Although Indonesia has had many controversial cases over the past year, such as Manulife and Prudential, most of them peaked and were resolved by the time the Susilo government came to power.
There are, however, three high profile cases involving foreign investors that the Susilo government has been in a position to resolve since it came to power. How the government has handled them can tell us a lot about whether this government is different from the others in its ability to deliver the goods to foreign investors.
The first case involves Mexican cement giant Cemex which wanted to buy up PT Semen Gresik. The central government is the controlling shareholder of Semen Gresik and had agreed to sell it to Cemex when it backed down on opposition from local politicians. Cemex is now preparing to take the Indonesian Government to international arbitration.
But even if it wins in an international court it has no guarantee that the government or its institutions would honor that decision, as Karaha Bodas found out the hard way.
Karaha Bodas took the state-run Pertamina to international arbitration for breached of contract. The court ordered Pertamina to pay US$299 million to Karaha Bodas.
The victory was pyrrhic because the Indonesian Police started investigating the company for alleged corruption. The government is using this as an excuse for not honoring the international court’s decision and refusing to pay the $299 million.
The third case, involving gold company Newmont, is even more bizarre. It is, for starters, the first case in Indonesia where executives are liable for criminal prosecution for something the company is alleged to have done. Newmont’s executives took the police to a Jakarta court that declared the police investigations and their detention of 32 days illegal. Nonetheless, the police are still trying to arrest these employees so that they could be indicted on the findings of the court-declared illegal investigation.

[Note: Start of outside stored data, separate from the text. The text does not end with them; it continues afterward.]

(** * js.net: the resumable chunked loader (FileLoader) and the whole-resource
    loader (URLLoader), embedded over an explicit model of the browser objects
    they drive.

    The loaders are event-driven JavaScript classes.  Their fields become a
    record, every method and every private (symbol-keyed) method becomes a
    state-passing function on a [World]: the loader object together with the
    XMLHttpRequest objects it has created, the listener list of [window], the
    counter that gives each bound function object its identity, and the log of
    notifications passed to [emit]. *)

From Stdlib Require Import ZArith List String Ascii Lia Bool DecimalString DecimalN.
From Stdlib.Strings Require Import Byte.
From stdpp Require Import base list.
Import ListNotations.
Local Open Scope string_scope.
Local Open Scope list_scope.
Local Open Scope Z_scope.

(** ** JavaScript values that the loader stores in [bytesTotal] *)

(** [bytesTotal] holds the number [0] after [reset], and afterwards whatever
    [getResponseHeader('Content-Length')] returned: a string or [null]. *)
Inductive JsValue :=
| JNull
| JNum (z : Z)
| JStr (s : string).

(** Truthiness, as tested by [!this.bytesTotal] and [this.bytesTotal ? a : b]. *)
Definition truthy (v : JsValue) : bool :=
  match v with
  | JNull => false
  | JNum z => negb (z =? 0)
  | JStr s => negb (String.eqb s "")
  end.

(** [ToNumber].  [None] is NaN.  On strings the decimal digit strings are read
    (the empty string is 0); the other numeric literal forms of JavaScript
    (sign, fraction, exponent, radix prefix, surrounding blanks) are not part of
    the Content-Length grammar [1*DIGIT] and are read as NaN here. *)
Definition ToNumber (v : JsValue) : option Z :=
  match v with
  | JNull => Some 0
  | JNum z => Some z
  | JStr s =>
      match NilEmpty.uint_of_string s with
      | Some d => Some (Z.of_N (N.of_uint d))
      | None => None
      end
  end.

(** [a < v] for a number [a]; any comparison with NaN is false. *)
Definition js_lt (a : Z) (v : JsValue) : bool :=
  match ToNumber v with
  | Some n => a <? n
  | None => false
  end.

(** [a > v] for a number [a]. *)
Definition js_gt (a : Z) (v : JsValue) : bool :=
  match ToNumber v with
  | Some n => n <? a
  | None => false
  end.

Inductive JsError :=
| TypeError (message : string)
| RangeError
| JsonError.

(** ** Constants: LoaderDataFormat, LoaderEvent, EventLevel *)

Module LoaderDataFormat.
Definition BINARY := "binary".
Definition JSON := "json".
Definition TEXT := "text".
Definition DOCUMENT := "document".
Definition ZIP := "zip".
End LoaderDataFormat.

Module LoaderEvent.
Definition COMPLETE := "complete".
Definition HTTP_STATUS := "httpStatus".
Definition ERROR := "error".
Definition START := "start".
Definition PROGRESS := "progress".
Definition CLOSE := "close".
Definition GETBACK := "getback".
End LoaderEvent.

Module EventLevel.
Definition STATUS := "status".
Definition COMMAND := "command".
Definition WARNING := "warning".
Definition ERROR := "error".
End EventLevel.

(** ** URLRequest *)

Inductive HeaderValue :=
| HText (s : string)
| HBytes (first last : Z).   (* the template `bytes=${first}-${last}` *)

Module URLRequest.
Record t := {
  contentType : string;
  data : option (list byte);
  method : string;
  requestHeaders : list (string * HeaderValue);
  url : option string
}.

(** [initialize], the body of [new URLRequest(url)]. *)
Definition initialize (u : option string) : t :=
  {| contentType := "application/x-www-form-urlencoded";
     data := None;
     method := "GET";
     requestHeaders := [];
     url := u |}.
End URLRequest.

(** The text a [HeaderValue] stands for. *)
Definition decimal (z : Z) : string := NilZero.string_of_int (Z.to_int z).

Definition header_text (h : HeaderValue) : string :=
  match h with
  | HText s => s
  | HBytes a b => ("bytes=" ++ decimal a ++ "-" ++ decimal b)%string
  end.

(** ** Notifications handed to [emit] *)

Inductive Code :=
| CodeName (s : string)
| CodeNum (z : Z).

(** The object passed to [emit(name, _evt)].  [target] is always the loader
    itself and [message] is a human-readable rendering of the other fields;
    neither is carried.  The [progress] fraction of a PROGRESS notification is
    the double [loaded / total] (or 0), determined by the two fields kept. *)
Record Notification := {
  n_name : string;
  n_code : Code;
  n_level : string;
  n_desc : option string;
  n_loaded : option Z;
  n_total : option JsValue;
  n_data : option (option (list byte))
}.
(** * Swing-trading frontend: a shallow embedding and its properties

    The development embeds the TypeScript sources of the presentation
    layer ([app/lib/api.ts], [lib/api.ts], [app/page.tsx] and
    [app/components/Strategies.tsx]) as Rocq functions over an explicit
    world (server, React state, trace of observable events), and proves
    the behaviour the specification states about them.

    Conventions.
    - An [async] function is a computation in the monad [M]: it threads
      the world, appends to the trace and either returns or throws.
      A handler runs to completion before the next one starts.
    - The backend is not part of the embedded sources.  It is a
      parameter: an arbitrary deterministic state machine answering
      requests ([Server]).
    - Reply bodies are typed the way the backend serialises them
      ([Payload]); a reply with no parseable body has [payload = None].
    - JSON numbers that are counts or identifiers are [nat]; scores and
      confidences are exact rationals ([Q]), so binary floating point
      rounding is not modelled.
    - [console.log]/[console.error] calls are not part of the trace, and
      of an antd message only its level and content are kept. *)

From Stdlib Require Import QArith Qround Qabs.
From stdpp Require Import base strings list gmap pretty.

(** ** JavaScript strings and numbers *)

Module Js.

(** [s.replace(pat, rep)] with a string pattern: first occurrence only. *)
Fixpoint replace (pat rep s : string) : string :=
  if String.prefix pat s
  then rep +:+ String.substring (String.length pat)
                 (String.length s - String.length pat) s
  else match s with
       | EmptyString => EmptyString
       | String c s' => String c (replace pat rep s')
       end.

(** [s.endsWith(suf)] *)
Definition endsWith (s suf : string) : bool :=
  let n := String.length suf in
  let m := String.length s in
  if decide (n ≤ m)
  then bool_decide (String.substring (m - n) n s = suf)
  else false.

(** [s.substring(0, n)] *)
Definition substring0 (n : nat) (s : string) : string :=
  String.substring 0 (Nat.min n (String.length s)) s.

(** [l.join(sep)] *)
Definition join (sep : string) (l : list string) : string :=
  String.concat sep l.
(** * Juiceworks Discord bot: command authorization and channel provisioning

    A shallow embedding of [main.go]: the two slash-command handlers
    ([makeChannel], [addMember]), the authorization guard
    ([checkCommandCaller]), the permission helper ([channelPermissions]) and
    the dispatch table ([commandHandlers]).

    The chat platform is an external collaborator.  Every call the program
    makes on its session, and every line it logs, is recorded as an [Event]
    together with the outcome the platform gave; a handler is a function that,
    given the platform and the history so far, returns its result and the
    events it emitted, in program order. *)

From Stdlib Require Import ZArith List String Ascii Bool Lia.
From stdpp Require Import base gmap strings.
Import ListNotations.

Local Open Scope string_scope.

(* ===================================================================== *)
(** * Go strings

    A Go string is a sequence of bytes and [len] counts bytes; Rocq's
    [string] (a list of 8-bit [ascii]) is used for it as it is. *)
(* ===================================================================== *)

(** The builtin [len(s)]: the number of bytes of [s]. *)
Definition len (s : string) : Z := Z.of_nat (String.length s).

(** The functions of the package [strings] that the program calls. *)
Module strings.

(** [c < utf8.RuneSelf]: the byte is a whole (ASCII) character. *)
Definition isASCIIbyte (c : ascii) : bool := (N_of_ascii c <? 128)%N.

Fixpoint isASCII (s : string) : bool :=
  match s with
  | EmptyString => true
  | String c s' => isASCIIbyte c && isASCII s'
  end.

(** The library's [asciiSpace] table: tab, line feed, vertical tab, form
    feed, carriage return and space. *)
Definition asciiSpace (c : ascii) : bool :=
  match N_of_ascii c with
  | 9%N | 10%N | 11%N | 12%N | 13%N | 32%N => true
  | _ => false
  end.

Fixpoint trimLeftASCII (s : string) : string :=
  match s with
  | EmptyString => EmptyString
  | String c s' => if asciiSpace c then trimLeftASCII s' else s
  end.

Fixpoint trimRightASCII (s : string) : string :=
  match s with
  | EmptyString => EmptyString
  | String c s' =>
      match trimRightASCII s' with
      | EmptyString => if asciiSpace c then EmptyString else String c EmptyString
      | t => String c t
      end
  end.

(** ['A' <= c && c <= 'Z'] then [c += 'a' - 'A']. *)
Definition lowerASCIIbyte (c : ascii) : ascii :=
  let n := N_of_ascii c in
  if ((65 <=? n) && (n <=? 90))%N then ascii_of_N (n + 32) else c.

Fixpoint lowerASCII (s : string) : string :=
  match s with
  | EmptyString => EmptyString
  | String c s' => String (lowerASCIIbyte c) (lowerASCII s')
  end.
(** ** Machine integers *)

Definition wrap_signed (bits z : Z) : Z :=
  (z + 2 ^ (bits - 1)) mod 2 ^ bits - 2 ^ (bits - 1).

Definition int16 (z : Z) : Z := wrap_signed 16 z.
Definition int32 (z : Z) : Z := wrap_signed 32 z.
Definition size_t (z : Z) : Z := z mod 2 ^ 64.

Definition sizeof_length_type : Z := 2.

Definition byte_to_Z (b : byte) : Z := Z.of_N (Byte.to_N b).

Definition byte_of_Z (z : Z) : byte :=
  match Byte.of_N (Z.to_N (z mod 256)) with
  | Some b => b
  | None => x00
  end.

(** The value of a [char] holding byte [b]. *)
Definition schar (b : byte) : Z := wrap_signed 8 (byte_to_Z b).

(** ** Memory *)

Abbreviation buffer := (list (option byte)).

(** Largest request [operator new[]] can satisfy (PTRDIFF_MAX). *)
Definition MAX_ALLOC : Z := 2 ^ 63 - 1.

(** [new char[n]], [n] already converted to [size_t]. *)
Definition new_char (n : Z) : outcome buffer :=
  if n <=? MAX_ALLOC then Ok (replicate (Z.to_nat n) None) else BadAlloc.

Definition load8 (buf : buffer) (p : Z) : outcome byte :=
  if p <? 0 then Fault BufferOutOfRange
  else match buf !! Z.to_nat p with
       | Some (Some b) => Ok b
       | Some None => Fault IndeterminateRead
       | None => Fault BufferOutOfRange
       end.

Definition store8 (buf : buffer) (p : Z) (b : byte) : outcome buffer :=
  if (0 <=? p) && (p <? Z.of_nat (length buf))
  then Ok (<[Z.to_nat p := Some b]> buf)
  else Fault BufferOutOfRange.

(** [*((length_type * )p)] *)
Definition load16 (buf : buffer) (p : Z) : outcome Z :=
  b0 ← load8 buf p;
  b1 ← load8 buf (p + 1);
  Ok (int16 (byte_to_Z b0 + 256 * byte_to_Z b1)).

(** [memcpy(p, &w, sizeof(length_type))] *)
Definition store16 (buf : buffer) (p : Z) (w : Z) : outcome buffer :=
  buf ← store8 buf p (byte_of_Z w);
  store8 buf (p + 1) (byte_of_Z (w / 256)).
(** The receiver is [o *Optional[T]]: the optional the pointer refers to is
    passed in, and the optional it refers to after the call is returned
    with the error. *)
Definition UnmarshalJSON (o : Optional T) (data : string) : M St (Optional T * error E) :=
  if String.eqb data "null" then ret (NewEmpty, None)
  else
    r <- json.Unmarshal data zero ;;
    match snd r with
    | Some err => ret (o, Some err)
    | None => o' <- New (fst r) ;; ret (o', None)
    end.

End json_hooks.

End package.

(** *** Utilities

    [String] and [GoString] make an optional a [fmt.Stringer] and a
    [fmt.GoStringer].  They are kept in a module of their own, [String]
    being also the name of the constructor of strings. *)

Module Stringer.
Section utilities.
Context {St T : Type} `{!Store St T} `{!Zero T} `{!fmt.Formatter St T}.

(** [fmt.Sprintf("%v", v)], or the empty string. *)
Definition String (o : Optional T) : M St string :=
  r <- Get o ;;
  if snd r then fmt.Sprintf "" (fst r) ""
  else ret "".

(** [fmt.Sprintf("Optional[%v]", v)], or ["Optional[]"]. *)
Definition GoString (o : Optional T) : M St string :=
  r <- Get o ;;
  if snd r then fmt.Sprintf "Optional[" (fst r) "]"
  else ret "Optional[]".

End utilities.
End Stringer.

End opt.

(** ** The earlier revision of the package

    [opt.go] carries a second copy of the package, an earlier revision
    (from its second package clause on).  Its constructors, [Ok], [Get],
    [Ptr], [PtrMap], [Or], [OrCall], [OrZero] and the JSON hooks are the
    functions above, word for word.  These four differ: [If] is the later
    [Call], [OrNil] is a second [Ptr], and [Map] and [MapErr] return the
    bare result of [fn] instead of an optional. *)

Module opt_earlier.

Section package.
Context {St : Type}.

Section conditional.
Context {T : Type} `{!Store St T}.
(** X5: joining a non-empty list of tokens with a one-byte separator and
    splitting the result gives the tokens back, provided no token holds
    the separator or has a space at either end. *)
Theorem splitAndTrimBySep_Join (c : ascii) (tokens : list string) :
  tokens ≠ [] →
  Forall (λ t, ¬ Contains t (String c "") ∧
               trimmedOf (λ c, Ascii.eqb c " ") t) tokens →
  splitAndTrimBySep (strings.Join tokens (String c "")) (String c "") = tokens.
Proof.
  intros Hne Hall. unfold splitAndTrimBySep. cbv zeta.
  rewrite Split_Join_byte; [|done|].
  - clear Hne. induction Hall as [|t l [_ Ht] _ IH]; [done|].
    rewrite fmap_cons, IH. f_equal. by apply Trim_id.
  - eapply Forall_impl; [done|]. by intros t [? _].
Qed.

(** The tokens "a", "" and "b c" joined with semicolons come back. *)
Lemma splitAndTrimBySep_Join_witness :
  (["a"; ""; "b c"] ≠ [] ∧
   Forall (λ t, ¬ Contains t ";" ∧ trimmedOf (λ c, Ascii.eqb c " ") t)
     ["a"; ""; "b c"]) ∧
  splitAndTrimBySep (strings.Join ["a"; ""; "b c"] ";") ";" = ["a"; ""; "b c"].
Proof.
  assert (Forall (λ t, ¬ Contains t ";" ∧ trimmedOf (λ c, Ascii.eqb c " ") t)
            ["a"; ""; "b c"]) as Hall.
  { repeat apply Forall_cons_2; try apply Forall_nil_2;
      (split;
       [intros [x Hx]%Contains_Cut; vm_compute in Hx; discriminate
       |split; intros c Hc; vm_compute in Hc; by simplify_eq]). }
  split; [done|].
  by apply (splitAndTrimBySep_Join ";" ["a"; ""; "b c"]).
Defined.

The government is also divided on whether Newmont’s mine in Minahasa is guilty of polluting Buyat Bay. The Minister of Mines and Energy has come out saying that there is definitely no pollution but the Minister for the Environment maintains otherwise and is threatening to take the company to court. And to top it off the Ministry of Environment release two findings about pollution in Buyat Bay from the same set of data. One said there was pollution while the other said there wasn’t.
Taken together these three cases raise serious questions about the seriousness or the ability of the government to create an environment that provides legal certainty to investors.
The Justice Minister is scheduled to speak on Legal Certainty and Predictability at the Infrastructure Summit today. Let’s hope he provides a compelling explanation for the government’s handling of these cases and follows up on them with concrete actions.
Anything less and the skeptics will have their day and, for the rest of us, five more years of the same old, same old.